Researchers from KU Leuven in Belgium have developed a new antibacterial strategy that weakens bacteria by preventing them from cooperating. The researchers showed that blocking slime (extracellular polymeric substance) production of salmonella bacteria weakens the bacterial community, making it easier to remove.
They used a chemical, antibacterial substance 2-cyclopentenyl-5-(4-chlorophenyl)-2-aminoimidazole, a specific member of the class of 5-aryl-2-aminoimidazoles as extracellular polymeric substance (EPS) inhibitor. Researchers at KU Leuven previously reported utility of 5-aryl-2-aminoimidazoles in preventing EPS production of salmonella bacteria.
The findings of this study are published in Nature Communications.
Traditional antibiotics kill or reduce the activity of individual bacteria. Some bacteria become resistant to these antibiotics, allowing them to grow further and take over from non-resistant ones. The use of antibiotics, therefore, causes more and more bacteria to become resistant to antibiotics. Bacteria, however, also exhibit group behavior: for example, they can make a protective slime layer or biofilm that envelops their entire bacterial community. The social behavior of bacteria is an interesting new target for antibacterial therapy. Their experiments also suggested a reduction of antibiotic resistance development.

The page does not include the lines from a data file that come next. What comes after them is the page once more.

(** The groups partition the filtered rows: [Total_Orders] sums to the
    number of filtered rows and [Total_Quantity] to their total quantity. *)
Theorem recommend_totals df cat mp ml md pref :
  fold_right Z.add 0 (map Res.Total_Orders (rows (recommend_suppliers df cat mp ml md pref)))
  = Z.of_nat (length (filtered_rows df cat mp ml md pref))
  /\ fold_right Z.add 0 (map Res.Total_Quantity (rows (recommend_suppliers df cat mp ml md pref)))
  = fold_right Z.add 0 (map Quantity (filtered_rows df cat mp ml md pref)).
Proof.
  rewrite rows_recommend. set (F := filtered_rows df cat mp ml md pref).
  assert (Hsum : forall h : Res.t -> Z,
    fold_right Z.add 0 (map h (isort sort_compare (merged_groups F cat pref)))
    = fold_right Z.add 0 (map h (merged_groups F cat pref))).
  { intros h. apply zsum_perm, Permutation_map, isort_perm. }
  rewrite !Hsum. unfold merged_groups. rewrite !map_map.
  split.
  - rewrite (map_ext _ (fun k => fold_right Z.add 0
              (map (fun _ => 1) (filter (fun r => key_eqb (group_key cat pref r) k) F))))
      by (intros k; apply length_zsum).
    rewrite (partition_sum (group_key cat pref) key_eqb key_eqb_spec).
    + symmetry. apply length_zsum.
    + apply group_keys_NoDup.
    + intros r Hr. apply group_keys_complete, Hr.
  - change (fold_right Z.add 0
      (map (fun k => fold_right Z.add 0
              (map Quantity (filter (fun r => key_eqb (group_key cat pref r) k) F)))
         (group_keys cat pref F)) = fold_right Z.add 0 (map Quantity F)).
    apply (partition_sum (group_key cat pref) key_eqb key_eqb_spec).
    + apply group_keys_NoDup.
    + intros r Hr. apply group_keys_complete, Hr.
Qed.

Researchers note that there are several applications possible in agriculture, industry, and even households. To this end, the researchers collaborate with experts in various applications, and with producers of animal feeds and cleaning products and disinfectants. The researchers are also investigating whether they can reproduce the phenomenon in other forms of microbial collaboration, and with other bacteria.